Our findings reveal that, despite exhibiting similar overall and scores, judges vary significantly in their judgments on individual instance. Disagreement analysis, in particular, highlights instances where consensus is either easily or difficultly achieved, reflecting the inherent complexity of the judgment task. For example, as shown in Fig. 3, more than half of the dataset can be considered relatively easy to judge, as over 75% of all 12 judges agree with each other on these instances. Conversely, fewer than 4% of instances represent the likely hard-to-judge cases where a majority of judges fail to reach consensus.

Based on our observations of answer quality gaps and LLM agreement/disagreement patterns, this study offers practical insights for designing evaluator benchmarks that account for the varying difficulty levels of judgment tasks. Specifically, the most challenging instances to evaluate are characterized by: (1) frequent disagreements among LLM judges, (2) closely matched win rates and minimal quality gaps among candidate models, and (3) significant position bias exhibited by the majority of judges. Further discussions and analyses can be found in Appendix Sec. C.
5 Conclusion
In conclusion, this paper provides an in-depth analysis of position bias in LLM judges, a critical challenge in automated evaluation. Using metrics such as repetition stability, position consistency, and preference fairness, we identify significant variations in position bias across judges and tasks, consistent across pairwise and list-wise comparison settings. Our findings show that position bias is weakly influenced by prompt length but strongly impacted by the quality gap between solutions. Furthermore, agreement and disagreement analysis highlights variability in judgment reliability, providing valuable insights for refining benchmarks. This study enhances understanding of position bias and contributes to the development of fairer and more reliable LLM evaluation frameworks.
6 Limitations
Despite proposing scalable metrics and investigating key factors influencing position bias, our study has several limitations. First, due to computational constraints, we evaluated only twelve commercial LLM judges for pairwise settings and four for list-wise settings, limited to 3-candidate lists, using two benchmarks. Open-source models, such as Llama 7B-13B, struggled to provide reliable judgments, restricting their inclusion. Additionally, while we tested original benchmark prompt templates, exploring variations in prompting techniques could provide further insights. Future work could expand this study to include more models, tasks, prompting strategies, and larger list-wise candidate pools to validate and generalize our findings.

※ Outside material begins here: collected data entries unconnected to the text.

(** *** From fork to fork *)

#[local] Abbreviation frontier := (newFrontierInstructionSet keccak env EnablePreimageRecording abort RequiredGas precompiled_Run rules depth ro callee).
#[local] Abbreviation homestead := (newHomesteadInstructionSet keccak env EnablePreimageRecording abort RequiredGas precompiled_Run rules depth ro callee).
#[local] Abbreviation tangerine := (newTangerineWhistleInstructionSet keccak env EnablePreimageRecording abort RequiredGas precompiled_Run rules depth ro callee).
#[local] Abbreviation spurious := (newSpuriousDragonInstructionSet keccak env EnablePreimageRecording abort RequiredGas precompiled_Run rules depth ro callee).
#[local] Abbreviation byzantium := (newByzantiumInstructionSet keccak env EnablePreimageRecording abort RequiredGas precompiled_Run rules depth ro callee).
#[local] Abbreviation constantinople := (newConstantinopleInstructionSet keccak env EnablePreimageRecording abort RequiredGas precompiled_Run rules depth ro callee).
#[local] Abbreviation istanbul := (newIstanbulInstructionSet keccak env EnablePreimageRecording abort RequiredGas precompiled_Run rules depth ro callee).
#[local] Abbreviation berlin := (newBerlinInstructionSet keccak env EnablePreimageRecording abort RequiredGas precompiled_Run rules depth ro callee).
#[local] Abbreviation london := (newLondonInstructionSet keccak env EnablePreimageRecording abort RequiredGas precompiled_Run rules depth ro callee).
#[local] Abbreviation merge := (newMergeInstructionSet keccak env EnablePreimageRecording abort RequiredGas precompiled_Run rules depth ro callee).
#[local] Abbreviation shanghai := (newShanghaiInstructionSet keccak env EnablePreimageRecording abort RequiredGas precompiled_Run rules depth ro callee).

Lemma frontier_ok : entries_ok later frontier.
Proof.
  unfold newFrontierInstructionSet, frontier_rows, frontier_arithmetic. cbn [app foldr]. apply fix_ok; [|apply stop_entry].
  assert (Hrows : Forall (fun r => r.1 ∈ STOP :: later ∨ op_ok r.1 r.2) (tail (frontier_rows keccak env EnablePreimageRecording abort RequiredGas precompiled_Run rules depth ro callee))).
  { apply (Forall_impl (fun r => r.1 ∈ later ∨ op_ok r.1 r.2)); [|intros r [H|H]; [left; by apply elem_of_cons; right|by right]].
    change (Forall (fun r => r.1 ∈ later ∨ op_ok r.1 r.2) (tail frontier_arithmetic ++ frontier_comparison ++ frontier_context keccak env EnablePreimageRecording ++ frontier_block env ++
      frontier_storage keccak abort rules ro ++ frontier_push ++ frontier_dup ++ frontier_swap ++ frontier_system keccak env RequiredGas precompiled_Run rules depth ro callee)).
    pose proof frontier_stack_ok as Hs. apply Forall_app in Hs as [Hs1 Hs]. apply Forall_app in Hs as [Hs2 Hs3].
    repeat apply Forall_app_2; auto using frontier_arithmetic_ok, frontier_comparison_ok, frontier_context_ok, frontier_block_ok, frontier_storage_ok, frontier_system_ok. }
  refine (rows_ok (STOP :: later) _ _ _ Hrows). intros i Hi. apply undefined_entry. set_solver.
Qed.

Lemma reprice_ok bad k gas jt e g dyn pops pushes mem : entries_ok bad jt → jt k = entry e g dyn pops pushes mem → (k ∈ bad ∨ op_ok k (entry e gas dyn pops pushes mem)) → entries_ok bad (reprice k gas jt).
Proof. intros H E Ho. apply set_op_ok; [done|]. by rewrite E. Qed.
Lemma remeter_ok bad k dyn jt e g d0 pops pushes mem : entries_ok bad jt → jt k = entry e g d0 pops pushes mem → (k ∈ bad ∨ op_ok k (entry e g (Some dyn) pops pushes mem)) → entries_ok bad (remeter k dyn jt).
Proof. intros H E Ho. apply set_op_ok; [done|]. by rewrite E. Qed.

Lemma ok_delegatecall gas : 40 ≤ gas →
  op_ok DELEGATECALL (entry (opDelegateCall keccak RequiredGas precompiled_Run rules depth callee) gas (Some (gasDelegateCall rules)) 6 1 (Some memoryDelegateCall)).
Proof. intros Hg. eapply (paid_calls _ _ _ _ _ _ false plain_regions); [discriminate|done|apply metered_delegatecall|apply sized_plain_call|]. intros. by apply calls_delegate. Qed.
Lemma homestead_ok : entries_ok later homestead.
Proof. apply set_op_ok; [apply frontier_ok|]. right. by apply ok_delegatecall. Qed.
Lemma tangerine_ok : entries_ok later tangerine.
Proof.
  unfold newTangerineWhistleInstructionSet.
  eapply reprice_ok; [|reflexivity|right; by apply ok_delegatecall]. eapply reprice_ok; [|reflexivity|right; by apply ok_callcode].
  eapply reprice_ok; [|reflexivity|left; set_solver].
  eapply reprice_ok; [|reflexivity|gas_row 0 (held 1 3); [by apply metered_copier|by apply sized_held|apply does_extcodecopy]].
  eapply reprice_ok; [|reflexivity|plain_row; apply does_sload]. eapply reprice_ok; [|reflexivity|plain_row; apply does_extcodesize].
  eapply reprice_ok; [|reflexivity|plain_row; apply does_balance]. apply homestead_ok.
Qed.
Lemma spurious_ok : entries_ok later spurious.
Proof. eapply remeter_ok; [apply tangerine_ok|reflexivity|gas_row ExpGas no_memory; [by apply metered_exp|done|apply does_arith]]. Qed.
Lemma byzantium_ok : entries_ok later byzantium.
Proof.
  unfold newByzantiumInstructionSet.
  apply set_op_ok; [|right; eapply (metered_ends _ _ _ _ _ _ (held 0 1)); [discriminate|done|apply metered_pure|by apply sized_held|apply ends_revert]].
  apply set_op_ok; [|gas_row 0 (held 0 2); [by apply metered_copier|by apply sized_held|apply does_returndatacopy]].
  apply set_op_ok; [|plain_row; apply (does_len m_returnData)]. apply set_op_ok; [apply spurious_ok|left; set_solver].
Qed.
Lemma constantinople_ok : entries_ok later constantinople.
Proof.
  unfold newConstantinopleInstructionSet.
  apply set_op_ok; [|right; eapply metered_creates; [discriminate|done|apply metered_create2|by apply sized_held|apply creates_create2]].
  apply set_op_ok; [|plain_row; apply does_extcodehash]. apply set_op_ok; [|plain_row; apply does_sar]. apply set_op_ok; [|plain_row; apply does_shift].
  apply set_op_ok; [apply byzantium_ok|plain_row; apply does_shift].
Qed.

(** The chain has an identifier, a base fee and a random value when the table
    has instructions for them. *)
Lemma chainid_ok : is_Some (ChainID (e_config env)) → op_ok CHAINID (plain (opChainID env) GasQuickStep 0 1).
Proof. intros Hs. apply plain_ok; [discriminate|done|]. apply does_need; [done|auto with words]. Qed.
Lemma istanbul_ok : is_Some (ChainID (e_config env)) → entries_ok later istanbul.
Proof.
  intros Hs. unfold newIstanbulInstructionSet, enable2200, enable1884, enable1344.
  eapply remeter_ok; [|reflexivity|left; set_solver]. eapply reprice_ok; [|reflexivity|plain_row; apply does_sload].
  apply set_op_ok; [|plain_row; apply does_selfbalance]. eapply reprice_ok; [|reflexivity|plain_row; apply does_extcodehash].
  eapply reprice_ok; [|reflexivity|plain_row; apply does_balance]. eapply reprice_ok; [|reflexivity|plain_row; apply does_sload].
  apply set_op_ok; [apply constantinople_ok|right; by apply chainid_ok].
Qed.

(** Before Berlin nothing is missing. *)
Lemma complete jt : entries_ok later jt → op_ok SSTORE (jt SSTORE) → op_ok CALL (jt CALL) → op_ok STATICCALL (jt STATICCALL) → ∀ k, op_ok k (jt k).
Proof.
  intros H H1 H2 H3 k. destruct (decide (k ∈ later)) as [Hk|Hk]; [|by apply H]. unfold later in Hk. rewrite !elem_of_cons, elem_of_nil in Hk. destruct Hk as [->|[->|[->|[]]]]; done.
Qed.
Lemma ok_call gas : r_IsBerlin rules = false → 40 ≤ gas →
  op_ok CALL (entry (opCall keccak RequiredGas precompiled_Run rules depth ro callee) gas (Some (gasCall keccak rules)) 7 1 (Some memoryCall)).
Proof. intros Hb Hg. eapply (cold_calls _ _ _ _ _ _ true call_regions); [done|discriminate|done|apply metered_call|apply sized_call|]. apply calls_call. Qed.
Lemma ok_staticcall gas : r_IsBerlin rules = false → 40 ≤ gas →
  op_ok STATICCALL (entry (opStaticCall keccak RequiredGas precompiled_Run rules depth callee) gas (Some (gasStaticCall rules)) 6 1 (Some memoryStaticCall)).
Proof. intros Hb Hg. eapply (cold_calls _ _ _ _ _ _ false plain_regions); [done|discriminate|done|apply metered_staticcall|apply sized_plain_call|]. apply calls_static. Qed.

Lemma before_berlin : r_IsBerlin rules = false → R = 15000 →
  (∀ k, op_ok k (frontier k)) ∧ (∀ k, op_ok k (homestead k)) ∧ (∀ k, op_ok k (tangerine k)) ∧ (∀ k, op_ok k (spurious k)) ∧ (∀ k, op_ok k (byzantium k)) ∧
  (∀ k, op_ok k (constantinople k)) ∧ (is_Some (ChainID (e_config env)) → ∀ k, op_ok k (istanbul k)).
Proof.
  intros Hb HR. assert (Hs : op_ok SSTORE (entry (opSstore keccak ro) 0 (Some (gasSStore keccak rules)) 2 0 None)) by (apply sstore_ok; [done|by apply charges_gasSStore]).
  assert (Hs' : op_ok SSTORE (entry (opSstore keccak ro) 0 (Some (gasSStoreEIP2200 keccak)) 2 0 None)) by (apply sstore_ok; [done|by apply charges_2200]).
  pose proof (ok_call CallGasFrontier Hb ltac:(done)) as Hc. pose proof (ok_call CallGasEIP150 Hb ltac:(done)) as Hc'. pose proof (ok_staticcall CallGasEIP150 Hb ltac:(done)) as Ht.
  pose proof (undefined_entry STATICCALL ltac:(discriminate)) as Hu.
  split_and!; [apply complete; [apply frontier_ok|..]|apply complete; [apply homestead_ok|..]|apply complete; [apply tangerine_ok|..]|apply complete; [apply spurious_ok|..]|
    apply complete; [apply byzantium_ok|..]|apply complete; [apply constantinople_ok|..]|intros; apply complete; [by apply istanbul_ok|..]]; assumption.
Qed.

Second, data accessibility limitations prevented a direct analysis of Judge-level factors like architecture and parameter size. Instead, we approximated these factors by grouping models by family properties. Open-source models with accessible architectural details could allow deeper analysis of these influences. Additionally, our analyses rely on completed judgments, such as measuring the answer quality gap and task difficulty after evaluations. Future work could explore methods to estimate or control these factors pre-judgment, reducing computational costs and enabling proactive mitigation strategies.
Lastly, our focus was on understanding position bias rather than mitigating it. While our findings provide a foundation for effective mitigation, further research is needed to address issues like maintaining consistency and fairness when answer quality gaps are minimal, where position bias is most pronounced. Multivariate analyses exploring interactions between factors like prompt length, task complexity, and answer quality gaps could also yield deeper insights and enhance mitigation approaches.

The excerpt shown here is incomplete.